» **WORK ITEM**
Return exactly the lines of the records below, starting at the line that contains "(Some (match setup_banner" and ending at the line that contains "when (conn_event c &&", with both of those lines kept.

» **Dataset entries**
····················

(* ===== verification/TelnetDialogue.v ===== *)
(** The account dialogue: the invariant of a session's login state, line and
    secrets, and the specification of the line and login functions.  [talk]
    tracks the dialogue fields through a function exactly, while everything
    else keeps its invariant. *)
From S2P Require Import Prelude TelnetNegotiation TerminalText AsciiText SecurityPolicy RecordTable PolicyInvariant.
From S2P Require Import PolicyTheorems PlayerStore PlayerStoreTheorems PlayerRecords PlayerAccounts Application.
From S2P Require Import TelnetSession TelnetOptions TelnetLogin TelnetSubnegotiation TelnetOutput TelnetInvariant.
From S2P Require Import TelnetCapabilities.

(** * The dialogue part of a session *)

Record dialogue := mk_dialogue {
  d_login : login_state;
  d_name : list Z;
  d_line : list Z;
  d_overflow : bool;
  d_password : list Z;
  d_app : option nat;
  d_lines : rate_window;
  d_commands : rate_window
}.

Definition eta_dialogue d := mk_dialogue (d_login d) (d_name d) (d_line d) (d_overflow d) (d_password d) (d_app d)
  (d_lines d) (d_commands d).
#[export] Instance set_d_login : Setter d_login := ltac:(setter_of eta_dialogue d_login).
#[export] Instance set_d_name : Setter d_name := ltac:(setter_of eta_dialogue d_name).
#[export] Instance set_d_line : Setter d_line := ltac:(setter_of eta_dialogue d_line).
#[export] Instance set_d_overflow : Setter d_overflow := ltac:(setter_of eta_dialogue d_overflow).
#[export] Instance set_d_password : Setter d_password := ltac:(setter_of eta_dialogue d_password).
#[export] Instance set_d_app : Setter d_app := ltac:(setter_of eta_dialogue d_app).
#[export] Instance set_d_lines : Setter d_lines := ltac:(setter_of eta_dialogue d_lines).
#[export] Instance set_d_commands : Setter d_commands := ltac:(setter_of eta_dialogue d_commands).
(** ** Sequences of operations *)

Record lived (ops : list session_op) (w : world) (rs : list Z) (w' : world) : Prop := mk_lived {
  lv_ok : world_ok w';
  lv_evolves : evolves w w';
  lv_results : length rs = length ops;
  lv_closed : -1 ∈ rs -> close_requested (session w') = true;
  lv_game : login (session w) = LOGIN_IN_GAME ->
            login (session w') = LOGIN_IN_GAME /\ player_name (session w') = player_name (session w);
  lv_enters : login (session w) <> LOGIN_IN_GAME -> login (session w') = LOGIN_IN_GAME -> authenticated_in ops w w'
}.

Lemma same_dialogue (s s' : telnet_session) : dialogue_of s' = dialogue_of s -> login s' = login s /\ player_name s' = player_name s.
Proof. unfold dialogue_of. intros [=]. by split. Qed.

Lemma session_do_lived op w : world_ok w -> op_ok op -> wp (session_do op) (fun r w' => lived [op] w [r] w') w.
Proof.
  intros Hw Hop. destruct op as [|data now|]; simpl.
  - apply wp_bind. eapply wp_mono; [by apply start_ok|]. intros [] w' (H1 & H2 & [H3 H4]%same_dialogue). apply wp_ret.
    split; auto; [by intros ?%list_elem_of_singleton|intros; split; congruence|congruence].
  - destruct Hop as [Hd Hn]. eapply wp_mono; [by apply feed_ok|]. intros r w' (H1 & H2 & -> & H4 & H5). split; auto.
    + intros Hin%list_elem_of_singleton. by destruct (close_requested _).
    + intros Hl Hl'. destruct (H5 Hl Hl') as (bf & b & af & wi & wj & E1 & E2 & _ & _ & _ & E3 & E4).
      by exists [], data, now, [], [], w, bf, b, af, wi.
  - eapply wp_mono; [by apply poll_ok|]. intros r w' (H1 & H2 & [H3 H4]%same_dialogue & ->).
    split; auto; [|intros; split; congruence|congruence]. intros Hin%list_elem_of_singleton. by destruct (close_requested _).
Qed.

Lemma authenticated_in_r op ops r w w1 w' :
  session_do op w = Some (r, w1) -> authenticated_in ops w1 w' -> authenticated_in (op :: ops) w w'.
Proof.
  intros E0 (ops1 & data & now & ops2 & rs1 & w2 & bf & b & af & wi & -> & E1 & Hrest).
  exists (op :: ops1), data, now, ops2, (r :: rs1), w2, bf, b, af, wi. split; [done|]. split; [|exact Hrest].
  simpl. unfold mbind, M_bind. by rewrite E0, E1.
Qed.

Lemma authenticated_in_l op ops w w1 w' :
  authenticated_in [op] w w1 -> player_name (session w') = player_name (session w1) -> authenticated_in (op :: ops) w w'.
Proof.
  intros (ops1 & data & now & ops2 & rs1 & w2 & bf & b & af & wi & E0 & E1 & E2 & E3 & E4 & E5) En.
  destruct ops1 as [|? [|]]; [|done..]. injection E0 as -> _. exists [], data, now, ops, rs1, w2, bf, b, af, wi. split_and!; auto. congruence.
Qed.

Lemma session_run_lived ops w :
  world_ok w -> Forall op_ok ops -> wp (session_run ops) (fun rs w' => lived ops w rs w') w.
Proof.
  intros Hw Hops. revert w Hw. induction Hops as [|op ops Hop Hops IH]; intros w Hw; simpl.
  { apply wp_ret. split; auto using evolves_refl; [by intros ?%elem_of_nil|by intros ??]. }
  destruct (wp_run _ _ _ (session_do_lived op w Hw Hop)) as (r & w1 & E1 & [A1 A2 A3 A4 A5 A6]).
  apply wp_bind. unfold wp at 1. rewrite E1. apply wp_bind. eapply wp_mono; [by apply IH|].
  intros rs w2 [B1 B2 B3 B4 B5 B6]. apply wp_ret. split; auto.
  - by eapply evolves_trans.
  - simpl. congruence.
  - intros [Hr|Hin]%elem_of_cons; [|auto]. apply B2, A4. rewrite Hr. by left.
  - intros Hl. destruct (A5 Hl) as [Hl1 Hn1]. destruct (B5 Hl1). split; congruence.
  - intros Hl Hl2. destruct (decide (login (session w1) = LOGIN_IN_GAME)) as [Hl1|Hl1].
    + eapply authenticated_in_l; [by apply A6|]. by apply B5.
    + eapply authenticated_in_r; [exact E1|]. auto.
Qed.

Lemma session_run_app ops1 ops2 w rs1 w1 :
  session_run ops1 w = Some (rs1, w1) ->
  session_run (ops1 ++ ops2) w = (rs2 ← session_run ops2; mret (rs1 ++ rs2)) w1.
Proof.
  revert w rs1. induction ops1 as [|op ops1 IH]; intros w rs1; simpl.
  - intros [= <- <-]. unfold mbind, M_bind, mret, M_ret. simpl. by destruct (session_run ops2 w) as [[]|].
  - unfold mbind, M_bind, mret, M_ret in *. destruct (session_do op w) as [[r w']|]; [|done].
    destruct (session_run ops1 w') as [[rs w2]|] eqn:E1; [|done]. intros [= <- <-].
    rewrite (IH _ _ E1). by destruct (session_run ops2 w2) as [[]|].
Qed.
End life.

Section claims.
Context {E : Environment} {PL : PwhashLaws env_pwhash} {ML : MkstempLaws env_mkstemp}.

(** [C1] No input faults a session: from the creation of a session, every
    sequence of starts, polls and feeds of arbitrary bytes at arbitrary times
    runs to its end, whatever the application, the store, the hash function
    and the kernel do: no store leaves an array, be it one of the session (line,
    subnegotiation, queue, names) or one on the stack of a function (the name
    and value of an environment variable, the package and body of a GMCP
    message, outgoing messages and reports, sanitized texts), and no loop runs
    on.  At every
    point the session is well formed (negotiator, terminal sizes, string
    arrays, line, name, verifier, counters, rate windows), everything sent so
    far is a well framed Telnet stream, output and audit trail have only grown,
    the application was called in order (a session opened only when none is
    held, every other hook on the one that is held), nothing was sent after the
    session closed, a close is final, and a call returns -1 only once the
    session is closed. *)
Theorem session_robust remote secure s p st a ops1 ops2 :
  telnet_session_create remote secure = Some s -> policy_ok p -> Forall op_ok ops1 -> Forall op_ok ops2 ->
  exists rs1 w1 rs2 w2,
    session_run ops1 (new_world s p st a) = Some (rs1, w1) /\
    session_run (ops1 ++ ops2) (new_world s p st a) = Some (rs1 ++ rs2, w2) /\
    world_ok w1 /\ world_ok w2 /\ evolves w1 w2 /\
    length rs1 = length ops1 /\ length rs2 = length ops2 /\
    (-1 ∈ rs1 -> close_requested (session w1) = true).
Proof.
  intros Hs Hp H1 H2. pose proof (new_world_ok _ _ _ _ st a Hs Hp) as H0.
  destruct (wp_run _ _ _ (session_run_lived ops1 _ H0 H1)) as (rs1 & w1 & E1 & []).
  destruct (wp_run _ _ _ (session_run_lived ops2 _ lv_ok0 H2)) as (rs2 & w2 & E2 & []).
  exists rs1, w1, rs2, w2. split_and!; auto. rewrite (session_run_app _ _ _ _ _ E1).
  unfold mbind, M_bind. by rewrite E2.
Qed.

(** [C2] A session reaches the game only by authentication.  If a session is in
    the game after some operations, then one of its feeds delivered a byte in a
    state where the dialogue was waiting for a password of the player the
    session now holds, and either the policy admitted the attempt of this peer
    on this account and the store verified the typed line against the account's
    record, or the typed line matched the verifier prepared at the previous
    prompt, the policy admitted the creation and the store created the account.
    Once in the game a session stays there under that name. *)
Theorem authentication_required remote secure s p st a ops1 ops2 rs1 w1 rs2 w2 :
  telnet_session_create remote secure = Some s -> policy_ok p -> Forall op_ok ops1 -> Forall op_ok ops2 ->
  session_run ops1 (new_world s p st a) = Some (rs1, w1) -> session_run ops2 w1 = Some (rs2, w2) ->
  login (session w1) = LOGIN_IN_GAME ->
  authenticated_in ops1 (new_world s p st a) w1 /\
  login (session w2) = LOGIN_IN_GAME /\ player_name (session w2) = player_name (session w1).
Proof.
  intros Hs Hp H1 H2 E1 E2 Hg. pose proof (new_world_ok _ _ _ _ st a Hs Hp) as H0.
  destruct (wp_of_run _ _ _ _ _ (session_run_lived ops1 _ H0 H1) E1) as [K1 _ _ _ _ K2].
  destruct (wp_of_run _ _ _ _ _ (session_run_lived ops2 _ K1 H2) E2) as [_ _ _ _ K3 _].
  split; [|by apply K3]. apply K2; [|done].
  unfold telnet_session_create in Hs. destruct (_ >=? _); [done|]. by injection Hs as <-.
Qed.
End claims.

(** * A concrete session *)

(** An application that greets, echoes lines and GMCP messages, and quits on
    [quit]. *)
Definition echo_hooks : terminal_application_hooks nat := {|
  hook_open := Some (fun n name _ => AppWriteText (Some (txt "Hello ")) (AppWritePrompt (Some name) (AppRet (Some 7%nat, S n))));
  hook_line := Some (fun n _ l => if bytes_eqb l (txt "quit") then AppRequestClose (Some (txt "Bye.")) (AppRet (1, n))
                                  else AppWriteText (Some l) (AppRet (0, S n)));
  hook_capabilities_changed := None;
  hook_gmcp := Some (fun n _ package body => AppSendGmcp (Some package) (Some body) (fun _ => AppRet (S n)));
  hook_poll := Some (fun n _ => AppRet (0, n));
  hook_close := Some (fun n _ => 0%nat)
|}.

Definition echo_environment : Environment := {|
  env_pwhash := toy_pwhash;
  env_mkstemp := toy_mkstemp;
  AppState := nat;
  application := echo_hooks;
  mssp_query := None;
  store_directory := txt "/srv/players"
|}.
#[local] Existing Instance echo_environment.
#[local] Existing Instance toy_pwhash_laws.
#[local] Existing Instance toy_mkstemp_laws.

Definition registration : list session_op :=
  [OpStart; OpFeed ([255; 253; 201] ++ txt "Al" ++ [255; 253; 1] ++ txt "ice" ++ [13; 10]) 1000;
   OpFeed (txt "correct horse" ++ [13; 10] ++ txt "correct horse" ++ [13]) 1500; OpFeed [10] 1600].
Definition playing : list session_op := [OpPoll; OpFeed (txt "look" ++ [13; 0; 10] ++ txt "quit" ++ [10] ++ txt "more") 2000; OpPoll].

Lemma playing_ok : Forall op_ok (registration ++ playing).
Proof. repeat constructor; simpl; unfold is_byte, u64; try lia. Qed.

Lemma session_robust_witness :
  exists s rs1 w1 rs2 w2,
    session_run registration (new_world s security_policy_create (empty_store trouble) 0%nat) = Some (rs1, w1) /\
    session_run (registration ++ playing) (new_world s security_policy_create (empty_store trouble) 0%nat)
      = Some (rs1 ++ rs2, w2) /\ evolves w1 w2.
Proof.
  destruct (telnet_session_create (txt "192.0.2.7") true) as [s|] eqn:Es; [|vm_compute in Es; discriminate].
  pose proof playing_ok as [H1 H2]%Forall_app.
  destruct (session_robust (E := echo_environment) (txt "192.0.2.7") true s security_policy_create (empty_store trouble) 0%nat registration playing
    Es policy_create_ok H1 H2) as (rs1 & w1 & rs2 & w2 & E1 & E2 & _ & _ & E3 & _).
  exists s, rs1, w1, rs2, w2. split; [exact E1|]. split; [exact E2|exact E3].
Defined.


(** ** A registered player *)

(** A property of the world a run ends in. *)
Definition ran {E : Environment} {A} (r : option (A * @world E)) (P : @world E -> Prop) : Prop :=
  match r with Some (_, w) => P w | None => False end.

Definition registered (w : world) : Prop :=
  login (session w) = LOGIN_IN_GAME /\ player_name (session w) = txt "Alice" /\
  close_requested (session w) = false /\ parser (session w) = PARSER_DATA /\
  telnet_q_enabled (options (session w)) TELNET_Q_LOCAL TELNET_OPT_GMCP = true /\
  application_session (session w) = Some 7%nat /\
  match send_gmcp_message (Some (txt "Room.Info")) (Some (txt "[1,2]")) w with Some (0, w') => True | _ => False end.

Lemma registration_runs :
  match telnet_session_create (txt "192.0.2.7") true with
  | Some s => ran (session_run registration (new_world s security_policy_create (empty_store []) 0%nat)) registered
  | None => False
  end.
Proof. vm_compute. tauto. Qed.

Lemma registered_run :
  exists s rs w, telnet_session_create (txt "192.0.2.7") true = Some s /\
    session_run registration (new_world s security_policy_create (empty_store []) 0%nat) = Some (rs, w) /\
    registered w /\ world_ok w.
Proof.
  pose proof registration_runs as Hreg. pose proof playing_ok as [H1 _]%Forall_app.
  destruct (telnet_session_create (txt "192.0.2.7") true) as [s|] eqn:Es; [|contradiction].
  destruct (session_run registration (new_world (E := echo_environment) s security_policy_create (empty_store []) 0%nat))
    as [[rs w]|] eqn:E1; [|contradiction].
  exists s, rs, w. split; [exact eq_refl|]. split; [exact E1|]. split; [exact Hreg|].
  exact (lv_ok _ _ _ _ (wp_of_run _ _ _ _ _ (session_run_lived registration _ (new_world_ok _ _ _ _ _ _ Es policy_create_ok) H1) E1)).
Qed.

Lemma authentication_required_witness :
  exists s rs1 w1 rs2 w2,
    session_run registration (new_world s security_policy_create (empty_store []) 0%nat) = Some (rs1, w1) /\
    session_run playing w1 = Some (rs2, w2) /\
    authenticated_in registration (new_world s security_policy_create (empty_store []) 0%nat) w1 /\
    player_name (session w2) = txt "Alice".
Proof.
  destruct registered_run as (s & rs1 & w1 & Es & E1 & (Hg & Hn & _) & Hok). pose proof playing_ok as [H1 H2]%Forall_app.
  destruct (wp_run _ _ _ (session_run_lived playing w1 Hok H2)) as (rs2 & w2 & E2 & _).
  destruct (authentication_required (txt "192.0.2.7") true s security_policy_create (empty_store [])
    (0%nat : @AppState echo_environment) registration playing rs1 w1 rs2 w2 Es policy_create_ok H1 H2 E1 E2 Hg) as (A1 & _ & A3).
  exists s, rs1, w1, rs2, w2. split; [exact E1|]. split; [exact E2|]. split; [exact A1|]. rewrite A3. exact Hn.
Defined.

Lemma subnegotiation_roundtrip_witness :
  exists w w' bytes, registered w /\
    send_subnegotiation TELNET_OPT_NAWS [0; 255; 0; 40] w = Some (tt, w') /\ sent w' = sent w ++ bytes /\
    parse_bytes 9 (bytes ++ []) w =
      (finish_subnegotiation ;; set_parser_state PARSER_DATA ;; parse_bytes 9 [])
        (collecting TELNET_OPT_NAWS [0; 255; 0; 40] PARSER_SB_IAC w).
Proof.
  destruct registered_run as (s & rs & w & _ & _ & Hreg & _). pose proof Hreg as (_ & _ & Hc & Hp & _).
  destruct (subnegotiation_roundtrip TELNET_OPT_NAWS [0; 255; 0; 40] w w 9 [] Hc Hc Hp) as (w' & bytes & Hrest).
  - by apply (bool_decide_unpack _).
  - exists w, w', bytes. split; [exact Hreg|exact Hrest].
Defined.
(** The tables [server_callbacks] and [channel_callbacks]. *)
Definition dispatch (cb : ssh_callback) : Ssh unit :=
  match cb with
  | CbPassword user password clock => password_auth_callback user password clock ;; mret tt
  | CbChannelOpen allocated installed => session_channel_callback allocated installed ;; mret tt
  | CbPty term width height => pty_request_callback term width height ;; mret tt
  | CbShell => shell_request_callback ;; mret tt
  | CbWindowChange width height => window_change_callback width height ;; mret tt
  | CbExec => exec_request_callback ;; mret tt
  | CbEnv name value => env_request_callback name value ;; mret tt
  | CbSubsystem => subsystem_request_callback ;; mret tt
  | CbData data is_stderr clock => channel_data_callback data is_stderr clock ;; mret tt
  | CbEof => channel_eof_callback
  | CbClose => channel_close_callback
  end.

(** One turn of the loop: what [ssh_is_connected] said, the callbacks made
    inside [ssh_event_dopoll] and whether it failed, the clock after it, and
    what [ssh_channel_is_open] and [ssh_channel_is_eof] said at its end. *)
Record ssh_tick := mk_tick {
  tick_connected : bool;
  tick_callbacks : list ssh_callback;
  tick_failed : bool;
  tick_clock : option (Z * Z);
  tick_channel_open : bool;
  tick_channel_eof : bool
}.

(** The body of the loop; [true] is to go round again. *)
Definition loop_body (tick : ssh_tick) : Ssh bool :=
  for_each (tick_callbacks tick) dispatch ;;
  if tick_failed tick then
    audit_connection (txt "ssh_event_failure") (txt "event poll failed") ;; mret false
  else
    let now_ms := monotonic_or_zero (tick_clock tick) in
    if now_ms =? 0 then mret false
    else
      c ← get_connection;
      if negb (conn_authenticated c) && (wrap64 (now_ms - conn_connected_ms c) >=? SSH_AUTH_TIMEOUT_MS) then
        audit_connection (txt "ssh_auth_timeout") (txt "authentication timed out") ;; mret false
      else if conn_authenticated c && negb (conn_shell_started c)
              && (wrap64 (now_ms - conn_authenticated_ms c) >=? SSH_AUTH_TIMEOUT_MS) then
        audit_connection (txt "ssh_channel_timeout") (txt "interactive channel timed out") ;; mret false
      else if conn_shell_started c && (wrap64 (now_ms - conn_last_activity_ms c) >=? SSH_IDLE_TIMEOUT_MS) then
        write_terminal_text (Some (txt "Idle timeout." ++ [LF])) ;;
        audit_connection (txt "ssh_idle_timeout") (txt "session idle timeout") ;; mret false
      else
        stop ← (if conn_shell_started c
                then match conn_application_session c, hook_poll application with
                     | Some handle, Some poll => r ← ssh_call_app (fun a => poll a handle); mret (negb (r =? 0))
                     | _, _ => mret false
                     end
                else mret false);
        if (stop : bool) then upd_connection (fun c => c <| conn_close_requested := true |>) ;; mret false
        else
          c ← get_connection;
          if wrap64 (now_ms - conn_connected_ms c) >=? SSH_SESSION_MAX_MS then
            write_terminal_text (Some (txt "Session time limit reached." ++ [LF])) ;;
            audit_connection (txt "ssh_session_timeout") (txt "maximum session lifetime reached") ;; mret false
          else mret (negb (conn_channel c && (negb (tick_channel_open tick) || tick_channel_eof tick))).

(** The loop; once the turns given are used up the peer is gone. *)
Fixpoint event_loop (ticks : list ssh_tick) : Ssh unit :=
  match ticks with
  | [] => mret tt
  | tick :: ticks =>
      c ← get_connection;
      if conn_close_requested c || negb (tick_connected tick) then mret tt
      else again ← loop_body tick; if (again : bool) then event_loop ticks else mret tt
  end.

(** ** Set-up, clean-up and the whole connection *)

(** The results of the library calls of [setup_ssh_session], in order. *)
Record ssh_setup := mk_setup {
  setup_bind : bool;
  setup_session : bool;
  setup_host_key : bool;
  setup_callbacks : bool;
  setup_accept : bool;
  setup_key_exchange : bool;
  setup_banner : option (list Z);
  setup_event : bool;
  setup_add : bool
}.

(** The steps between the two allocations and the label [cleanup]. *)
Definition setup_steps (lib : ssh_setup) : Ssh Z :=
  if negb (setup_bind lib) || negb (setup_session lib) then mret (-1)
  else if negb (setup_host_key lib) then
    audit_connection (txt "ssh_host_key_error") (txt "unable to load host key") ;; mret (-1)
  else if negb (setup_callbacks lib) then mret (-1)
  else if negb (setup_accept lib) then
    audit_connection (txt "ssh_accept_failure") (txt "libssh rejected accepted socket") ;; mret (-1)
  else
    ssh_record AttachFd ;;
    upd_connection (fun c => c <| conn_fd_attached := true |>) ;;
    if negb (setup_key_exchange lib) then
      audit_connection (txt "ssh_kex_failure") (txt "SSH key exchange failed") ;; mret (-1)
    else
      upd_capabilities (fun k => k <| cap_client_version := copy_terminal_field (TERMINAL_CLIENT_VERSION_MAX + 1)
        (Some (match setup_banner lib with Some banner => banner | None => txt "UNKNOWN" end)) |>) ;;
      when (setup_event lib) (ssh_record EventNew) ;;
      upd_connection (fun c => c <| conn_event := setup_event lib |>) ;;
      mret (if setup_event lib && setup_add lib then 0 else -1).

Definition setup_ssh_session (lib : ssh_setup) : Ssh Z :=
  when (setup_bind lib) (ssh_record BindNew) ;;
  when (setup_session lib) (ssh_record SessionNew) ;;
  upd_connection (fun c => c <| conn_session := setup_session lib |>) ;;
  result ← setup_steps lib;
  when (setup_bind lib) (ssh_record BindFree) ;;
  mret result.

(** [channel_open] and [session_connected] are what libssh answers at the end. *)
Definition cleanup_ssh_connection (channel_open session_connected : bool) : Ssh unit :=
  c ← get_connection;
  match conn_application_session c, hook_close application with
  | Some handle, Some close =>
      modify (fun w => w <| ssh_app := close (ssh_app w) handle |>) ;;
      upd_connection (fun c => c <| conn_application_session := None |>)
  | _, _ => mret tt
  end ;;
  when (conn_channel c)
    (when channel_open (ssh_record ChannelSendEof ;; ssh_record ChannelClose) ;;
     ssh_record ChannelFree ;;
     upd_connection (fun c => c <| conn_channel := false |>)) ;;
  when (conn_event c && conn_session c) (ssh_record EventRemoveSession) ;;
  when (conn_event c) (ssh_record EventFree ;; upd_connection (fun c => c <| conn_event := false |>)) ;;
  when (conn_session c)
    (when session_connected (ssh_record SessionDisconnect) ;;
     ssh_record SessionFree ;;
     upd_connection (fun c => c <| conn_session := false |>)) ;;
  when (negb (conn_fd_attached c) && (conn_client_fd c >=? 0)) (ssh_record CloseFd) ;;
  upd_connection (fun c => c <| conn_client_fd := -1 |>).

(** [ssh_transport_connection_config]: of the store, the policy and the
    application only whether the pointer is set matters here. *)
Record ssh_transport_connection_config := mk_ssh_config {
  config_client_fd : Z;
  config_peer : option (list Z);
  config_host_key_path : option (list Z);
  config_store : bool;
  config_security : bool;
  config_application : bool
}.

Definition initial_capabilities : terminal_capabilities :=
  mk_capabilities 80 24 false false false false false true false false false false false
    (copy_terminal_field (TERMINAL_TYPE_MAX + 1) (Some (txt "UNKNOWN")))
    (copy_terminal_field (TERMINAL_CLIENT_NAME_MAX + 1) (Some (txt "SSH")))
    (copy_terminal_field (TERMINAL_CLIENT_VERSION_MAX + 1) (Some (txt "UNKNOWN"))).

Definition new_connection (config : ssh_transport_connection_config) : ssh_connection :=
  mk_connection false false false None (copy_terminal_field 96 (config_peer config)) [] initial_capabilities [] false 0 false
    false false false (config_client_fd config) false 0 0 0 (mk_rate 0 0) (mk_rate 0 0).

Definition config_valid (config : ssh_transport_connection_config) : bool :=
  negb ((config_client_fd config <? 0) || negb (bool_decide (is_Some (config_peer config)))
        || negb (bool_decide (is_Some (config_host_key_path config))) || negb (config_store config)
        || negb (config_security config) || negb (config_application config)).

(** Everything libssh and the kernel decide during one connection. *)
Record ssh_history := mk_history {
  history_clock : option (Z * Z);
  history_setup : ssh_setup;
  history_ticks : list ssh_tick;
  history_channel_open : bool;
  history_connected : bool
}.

····················

» **TASK SOLUTION**
        (Some (match setup_banner lib with Some banner => banner | None => txt "UNKNOWN" end)) |>) ;;
      when (setup_event lib) (ssh_record EventNew) ;;
      upd_connection (fun c => c <| conn_event := setup_event lib |>) ;;
      mret (if setup_event lib && setup_add lib then 0 else -1).

Definition setup_ssh_session (lib : ssh_setup) : Ssh Z :=
  when (setup_bind lib) (ssh_record BindNew) ;;
  when (setup_session lib) (ssh_record SessionNew) ;;
  upd_connection (fun c => c <| conn_session := setup_session lib |>) ;;
  result ← setup_steps lib;
  when (setup_bind lib) (ssh_record BindFree) ;;
  mret result.

(** [channel_open] and [session_connected] are what libssh answers at the end. *)
Definition cleanup_ssh_connection (channel_open session_connected : bool) : Ssh unit :=
  c ← get_connection;
  match conn_application_session c, hook_close application with
  | Some handle, Some close =>
      modify (fun w => w <| ssh_app := close (ssh_app w) handle |>) ;;
      upd_connection (fun c => c <| conn_application_session := None |>)
  | _, _ => mret tt
  end ;;
  when (conn_channel c)
    (when channel_open (ssh_record ChannelSendEof ;; ssh_record ChannelClose) ;;
     ssh_record ChannelFree ;;
     upd_connection (fun c => c <| conn_channel := false |>)) ;;
  when (conn_event c && conn_session c) (ssh_record EventRemoveSession) ;;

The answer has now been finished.